3. Reinforcement learning meets network intrusion detection: a transferable and adaptable framework for anomaly behavior identification #

Objectives:

Most anomaly detection model must train the entire data set at an immense cost. We propose a transferable and adaptable network intrusion detection system(TA-NIDS) based on deep reinforcement learning.

Index: Deep reinforcement learning, anomaly detection, transferable framework, robustness, adaptable framework
source code: https://github.com/HE0413/TA-NIDS.git

Methods:

TA-NID_Archi

  1. Basic RL: The agent obtains knowledge from the environment and improves the action plan to adapt to the environment. Positive reward is regarded as the reinforcement signal, try to maximize the expectation of reward R_t.
  2. Reward machanism for interactive processes: set the positive reward that can be obtained only when outlier classes are screened correctly. Prioritize selecting outliers by reward mechanism, making it adaptable to the actual scene.
  3. Proximal policy optimization(PPO): PPO uses constraints to ensure that the difference between the old and new strategies is not too significant, which can avoid unexpected performance degradation caused by significant differences.

Main Context:

  1. prioritize key categories: a large data set may only have a few outliers. Apparent outliers must be selected first.
  2. Interaction between agent and environment: RL obtains valuable information with the reward through continuous interaction.
  3. Identify a general data format: which can calculate the features of different data sets
  4. Detailed design: Enviroment, State, Action, Reward, Policy

Outcomes:

  • Datasets:
    DatasetAttributesattacks
    IDS2017Contain benign and common attacksbrute force FTP, SSH, DOS, Heartbleed, Web attack, Intrusion, Botnet, and DDoS
    IDS2018network traffic and system logsbrute force, Heartbleed, Botnet, DOS, DDoS, Web
    NSL-KDD
    UNSW-NB15comprehensive network attack traffic dataset49 features and 9 attacks.
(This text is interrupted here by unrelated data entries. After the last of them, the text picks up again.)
(* ===== verification/Plan.v ===== *)
(** * Plan graphs of a conversation

    [crates/app/src/conversation/plan_ir.rs] and [plan_executor.rs]: a plan of
    nodes and edges, its validation, the topological order of its nodes, and the
    executor that runs the nodes in that order with retries, an attempt budget
    and a wall-time limit.  The node executor, [tokio]'s timeout and the clock
    are parameters.  Counters of the elements of a vector ([usize] degrees and
    indices) are [nat]: a vector has fewer than 2^63 elements. *)

From S2P Require Import Prelude RustStr.

(** ** plan_ir.rs *)

Definition PLAN_GRAPH_VERSION : string := "hybrid_lane_plan.v1".

Inductive PlanNodeKind : Type := NodeTool | NodeTransform | NodeVerify | NodeRespond.

Inductive RiskTier : Type := RiskLow | RiskMedium | RiskHigh.

Record PlanNode : Type := {
  pn_id : string;
  pn_kind : PlanNodeKind;
  pn_label : string;
  pn_tool_name : option string;
  pn_timeout_ms : Z;
  pn_max_attempts : nat;
  pn_risk_tier : RiskTier;
}.

Record PlanEdge : Type := { pe_from : string; pe_to : string }.

Record PlanBudget : Type := {
  pb_max_nodes : Z;
  pb_max_total_attempts : Z;
  pb_max_wall_time_ms : Z;
}.

Definition PlanBudget_default : PlanBudget := {|
  pb_max_nodes := 16; pb_max_total_attempts := 32; pb_max_wall_time_ms := 60000 |}.

Record PlanGraph : Type := {
  pg_version : string;
  pg_nodes : list PlanNode;
  pg_edges : list PlanEdge;
  pg_budget : PlanBudget;
}.

(** The loop over the nodes: their indices by id and the sum of their attempts. *)
Fixpoint index_nodes (nodes : list PlanNode) (node_index : gmap string nat) (total : Z)
  : result (gmap string nat * Z) string :=
  match nodes with
  | [] => Ok (node_index, total)
  | node :: nodes =>
      if str_is_empty (trim (pn_id node)) then Err "plan node id must not be empty" else
      if (pn_timeout_ms node =? 0)%Z
      then Err ("plan node `" +:+ pn_id node +:+ "` has invalid timeout_ms=0") else
      if Nat.eqb (pn_max_attempts node) 0
      then Err ("plan node `" +:+ pn_id node +:+ "` has invalid max_attempts=0") else
      let total := u64_saturating_add total (Z.of_nat (pn_max_attempts node)) in
      match node_index !! pn_id node with
      | Some _ => Err ("duplicate plan node id `" +:+ pn_id node +:+ "`")
      | None => index_nodes nodes (<[pn_id node := size node_index]> node_index) total
      end
  end.

(** What the loop over the edges builds. *)
Record Degrees : Type := {
  dg_indegree : list nat;
  dg_outdegree : list nat;
  dg_adjacency : list (list nat);
}.

Definition no_edges (n : nat) : Degrees := {|
  dg_indegree := replicate n 0; dg_outdegree := replicate n 0; dg_adjacency := replicate n [] |}.

Definition add_edge (from to : nat) (d : Degrees) : result Degrees string :=
  match dg_indegree d !! to with
  | None => Err "plan graph indegree index out of bounds"
  | Some to_degree =>
      match dg_outdegree d !! from with
      | None => Err "plan graph outdegree index out of bounds"
      | Some from_degree =>
          match dg_adjacency d !! from with
          | None => Err "plan graph adjacency index out of bounds"
          | Some neighbors =>
              Ok {| dg_indegree := <[to := S to_degree]> (dg_indegree d);
                    dg_outdegree := <[from := S from_degree]> (dg_outdegree d);
                    dg_adjacency := <[from := neighbors ++ [to]]> (dg_adjacency d) |}
          end
      end
  end.

Fixpoint index_edges (node_index : gmap string nat) (edges : list PlanEdge) (d : Degrees)
  : result Degrees string :=
  match edges with
  | [] => Ok d
  | edge :: edges =>
      match node_index !! pe_from edge with
      | None => Err ("plan edge references unknown `from` node `" +:+ pe_from edge +:+ "`")
      | Some from_index =>
          match node_index !! pe_to edge with
          | None => Err ("plan edge references unknown `to` node `" +:+ pe_to edge +:+ "`")
          | Some to_index =>
              if Nat.eqb from_index to_index
              then Err ("plan edge has self-loop at `" +:+ pe_from edge +:+ "`") else
              let* d := add_edge from_index to_index d in
              index_edges node_index edges d
          end
      end
  end.

(** Positions of the zeros: the nodes without incoming edges. *)
Definition zeros (degrees : list nat) : list nat :=
  omap (fun '(index, degree) => if Nat.eqb degree 0 then Some index else None)
    (imap pair degrees).

(** How a traversal ends: the queue is empty and these nodes were visited; an
    index was out of bounds; or the loop has not ended after [fuel] rounds. *)
Inductive Traversal : Type :=
| Visited (order : list nat)
| AdjacencyOutOfBounds
| IndegreeOutOfBounds
| StillRunning.

(** The inner loop: one edge less for each neighbor; those without any left are
    queued. *)
Fixpoint relax (neighbors : list nat) (remaining queue : list nat) : option (list nat * list nat) :=
  match neighbors with
  | [] => Some (remaining, queue)
  | next :: neighbors =>
      match remaining !! next with
      | None => None
      | Some degree =>
          relax neighbors (<[next := degree - 1]> remaining)
            (if Nat.eqb (degree - 1) 0 then queue ++ [next] else queue)
      end
  end.

(** [while let Some(index) = queue.pop_front()]. *)
Fixpoint traverse (fuel : nat) (adjacency : list (list nat)) (remaining queue order : list nat)
  : Traversal :=
  match fuel with
  | O => StillRunning
  | S fuel =>
      match queue with
      | [] => Visited order
      | index :: queue =>
          match adjacency !! index with
          | None => AdjacencyOutOfBounds
          | Some neighbors =>
              match relax neighbors remaining queue with
              | None => IndegreeOutOfBounds
              | Some (remaining, queue) =>
                  traverse fuel adjacency remaining queue (order ++ [index])
              end
          end
      end
  end.

Definition PlanGraph_validate (plan : PlanGraph) : result unit string :=
  let nodes := pg_nodes plan in
  let n := length nodes in
  if Nat.eqb n 0 then Err "plan graph must include at least one node" else
  if (pb_max_nodes (pg_budget plan) <? Z.of_nat n)%Z
  then Err ("plan graph node budget exceeded actual=" +:+ fmt_dec (Z.of_nat n) +:+ " limit="
             +:+ fmt_dec (pb_max_nodes (pg_budget plan))) else
  let* indexed := index_nodes nodes ∅ 0 in
  let '(node_index, total_attempts) := indexed in
  if (pb_max_total_attempts (pg_budget plan) <? total_attempts)%Z
  then Err ("plan attempt budget exceeded actual=" +:+ fmt_dec total_attempts +:+ " limit="
             +:+ fmt_dec (pb_max_total_attempts (pg_budget plan))) else
  let* d := index_edges node_index (pg_edges plan) (no_edges n) in
  if Nat.eqb (length (zeros (dg_indegree d))) 0
  then Err "plan graph must include at least one entry node" else
  if Nat.eqb (length (zeros (dg_outdegree d))) 0
  then Err "plan graph must include at least one terminal node" else
  match traverse (S n) (dg_adjacency d) (dg_indegree d) (zeros (dg_indegree d)) [] with
  | AdjacencyOutOfBounds => Err "plan graph adjacency traversal index out of bounds"
  | IndegreeOutOfBounds => Err "plan graph indegree traversal index out of bounds"
  | StillRunning => Err "traversal still running"
  | Visited order =>
      if Nat.eqb (length order) n then Ok tt else Err "plan graph must be acyclic"
  end.

(** ** plan_executor.rs *)

Inductive PlanNodeErrorKind : Type := ApprovalRequired | Retryable | PlanPolicyDenied | NonRetryable.

Record PlanNodeError : Type := { ne_kind : PlanNodeErrorKind; ne_message : string }.

(** [impl From<String> for PlanNodeError]. *)
Definition PlanNodeError_from_string (value : string) : PlanNodeError :=
  {| ne_kind := NonRetryable; ne_message := value |}.

Inductive PlanRunFailure : Type :=
| ValidationFailed (error : string)
| TopologyResolutionFailed
| BudgetExceeded (attempts_used limit : Z)
| WallTimeExceeded (elapsed_ms limit_ms : Z)
| NodeFailed (node_id : string) (attempts_used : nat) (last_error_kind : PlanNodeErrorKind)
    (last_error : string).

Inductive PlanRunStatus : Type := Succeeded | Failed (failure : PlanRunFailure).

Record PlanNodeAttemptEvent : Type := {
  ev_node_id : string;
  ev_attempt : nat;
  ev_success : bool;
  ev_error_kind : option PlanNodeErrorKind;
  ev_error : option string;
}.

Record PlanRunReport : Type := {
  pr_status : PlanRunStatus;
  pr_ordered_nodes : list string;
  pr_attempts_used : Z;
  pr_attempt_events : list PlanNodeAttemptEvent;
  pr_elapsed_ms : Z;
}.

Definition normalize_node_error (error : PlanNodeError) : PlanNodeError :=
  let trimmed := trim (ne_message error) in
  if str_is_empty trimmed
  then {| ne_kind := ne_kind error; ne_message := "node execution failed with empty reason" |}
  else {| ne_kind := ne_kind error; ne_message := trimmed |}.

(** The edges of [topological_order]: the first unknown id gives [None]. *)
Fixpoint order_edges (node_index : gmap string nat) (edges : list PlanEdge) (indegree : list nat)
    (adjacency : list (list nat)) : option (list nat * list (list nat)) :=
  match edges with
  | [] => Some (indegree, adjacency)
  | edge :: edges =>
      from ← node_index !! pe_from edge;
      to ← node_index !! pe_to edge;
      degree ← indegree !! to;
      neighbors ← adjacency !! from;
      order_edges node_index edges (<[to := S degree]> indegree)
        (<[from := neighbors ++ [to]]> adjacency)
  end.

Definition topological_order (plan : PlanGraph) : option (list nat) :=
  let n := length (pg_nodes plan) in
  let node_index : gmap string nat :=
    foldl (fun m '(index, node) => <[pn_id node := index]> m) ∅ (imap pair (pg_nodes plan)) in
  '(indegree, adjacency) ← order_edges node_index (pg_edges plan) (replicate n 0) (replicate n []);
  match traverse (S n) adjacency indegree (zeros indegree) [] with
  | Visited order => if Nat.eqb (length order) n then Some order else None
  | _ => None
  end.

Section executor.
Context {W : Type}.

(** The executor of a node under [tokio::time::timeout] ([None]: timed out), and
    the milliseconds since the run started. *)
Variable run_node : PlanNode -> nat -> M W (option (result unit PlanNodeError)).
Variable elapsed : M W Z.

(** What one attempt or one node leaves: go on with these counters, or return
    this report. *)
Inductive RunStep : Type :=
| GoOn (attempts_used : Z) (events : list PlanNodeAttemptEvent)
| Stop (report : PlanRunReport).

Definition report_of (status : PlanRunStatus) (ordered : list string) (attempts_used : Z)
    (events : list PlanNodeAttemptEvent) (elapsed_ms : Z) : PlanRunReport := {|
  pr_status := status; pr_ordered_nodes := ordered; pr_attempts_used := attempts_used;
  pr_attempt_events := events; pr_elapsed_ms := elapsed_ms |}.

Definition early_report (failure : PlanRunFailure) : PlanRunReport :=
  report_of (Failed failure) [] 0 [] 0.

Definition attempt_event (node : PlanNode) (attempt : nat) (error : option PlanNodeError)
  : PlanNodeAttemptEvent := {|
  ev_node_id := pn_id node; ev_attempt := attempt;
  ev_success := match error with None => true | Some _ => false end;
  ev_error_kind := ne_kind <$> error; ev_error := ne_message <$> error |}.

Definition is_terminal_kind (k : PlanNodeErrorKind) : bool :=
  match k with PlanPolicyDenied | ApprovalRequired => true | _ => false end.

Definition timeout_error (node : PlanNode) : PlanNodeError :=
  {| ne_kind := Retryable;
     ne_message := "node_timeout node=" +:+ pn_id node +:+ " timeout_ms="
                   +:+ fmt_dec (pn_timeout_ms node) |}.

(** [for attempt in 1..=node.max_attempts]: [tries] attempts from [attempt] on. *)
Fixpoint run_attempts (budget : PlanBudget) (ordered : list string) (node : PlanNode)
    (tries attempt : nat) (attempts_used : Z) (events : list PlanNodeAttemptEvent) : M W RunStep :=
  match tries with
  | O => ret (GoOn attempts_used events)
  | S tries =>
      let! elapsed_ms := elapsed in
      if (pb_max_wall_time_ms budget <? elapsed_ms)%Z
      then ret (Stop (report_of
             (Failed (WallTimeExceeded elapsed_ms (pb_max_wall_time_ms budget)))
             ordered attempts_used events elapsed_ms)) else
      if (pb_max_total_attempts budget <=? attempts_used)%Z
      then ret (Stop (report_of
             (Failed (BudgetExceeded attempts_used (pb_max_total_attempts budget)))
             ordered attempts_used events elapsed_ms)) else
      let attempts_used := u64_saturating_add attempts_used 1 in
      let fail (error : PlanNodeError) : M W RunStep :=
        let! elapsed_ms := elapsed in
        ret (Stop (report_of
          (Failed (NodeFailed (pn_id node) attempt (ne_kind error) (ne_message error)))
          ordered attempts_used (events ++ [attempt_event node attempt (Some error)]) elapsed_ms)) in
      let retry (error : PlanNodeError) : M W RunStep :=
        run_attempts budget ordered node tries (S attempt) attempts_used
          (events ++ [attempt_event node attempt (Some error)]) in
      let! outcome := run_node node attempt in
      match outcome with
      | None =>
          let error := normalize_node_error (timeout_error node) in
          if Nat.eqb attempt (pn_max_attempts node) then fail error else retry error
      | Some (Ok _) => ret (GoOn attempts_used (events ++ [attempt_event node attempt None]))
      | Some (Err error) =>
          let error := normalize_node_error error in
          if is_terminal_kind (ne_kind error) || Nat.eqb attempt (pn_max_attempts node)
          then fail error else retry error
      end
  end.

(** [for node_index in ordered_indexes]. *)
Fixpoint run_nodes (plan : PlanGraph) (ordered : list string) (indexes : list nat)
    (attempts_used : Z) (events : list PlanNodeAttemptEvent) : M W PlanRunReport :=
  match indexes with
  | [] =>
      let! elapsed_ms := elapsed in
      ret (report_of Succeeded ordered attempts_used events elapsed_ms)
  | index :: indexes =>
      match pg_nodes plan !! index with
      | None =>
          let! elapsed_ms := elapsed in
          ret (report_of (Failed TopologyResolutionFailed) ordered attempts_used events elapsed_ms)
      | Some node =>
          let! step := run_attempts (pg_budget plan) ordered node (pn_max_attempts node) 1
                         attempts_used events in
          match step with
          | GoOn attempts_used events => run_nodes plan ordered indexes attempts_used events
          | Stop report => ret report
          end
      end
  end.

Definition PlanExecutor_execute (plan : PlanGraph) : M W PlanRunReport :=
  match PlanGraph_validate plan with
  | Err error => ret (early_report (ValidationFailed error))
  | Ok _ =>
      match topological_order plan with
      | None => ret (early_report TopologyResolutionFailed)
      | Some ordered_indexes =>
          match mapM (fun index => pn_id <$> pg_nodes plan !! index) ordered_indexes with
          | None => ret (early_report TopologyResolutionFailed)
          | Some ordered_nodes => run_nodes plan ordered_nodes ordered_indexes 0 []
          end
      end
  end.
End executor.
Fuzzers, Analysis, Backdoors,DOS, Exploits, Generic, Reconnaissance, Shellcode, and worms
    CIC-IoTioT network traffic datasetseven categories: DDoS, DoS, Recon, Web-based, Brute Force, Spoofing, and Mirai
  • Experiments on data sets including binary classification, multiple classifications and transferable results.

Contribution:

  1. Propose a framework for anomaly detection with adaptability and transferability based on deep reinforecement learning(DRL).
  2. Transferability: Unify the features of the data set into the states observed from the environment. No requirements for feature dimensions, no need to adjust parameters.
  3. Adaptability and robustness: Design a reward mechanism to allow the agent to preferentially select ouliers, prioritizing the selection of outliers improves detection efficiency.
  4. Designed an enviroment that adjusts based on the identification action, and the states can be calculated using input network traffic, where transforming the traffic characteristics into the state in the environment. The environment has interaction with the agent, changes in real time.
  5. Conduct extensive experiments in IDS2017, IDS2018, NSL-KDD,UNSW-NB15, CIC-IoT2023
  6. TA-NIDS suits the following scenarios related to network security management:
    • Scenes where noticeable abnormalities must be detected first.
    • Scenes in which the natural environment changes in real time.
    • Transfer the results of one data set directly to other data sets.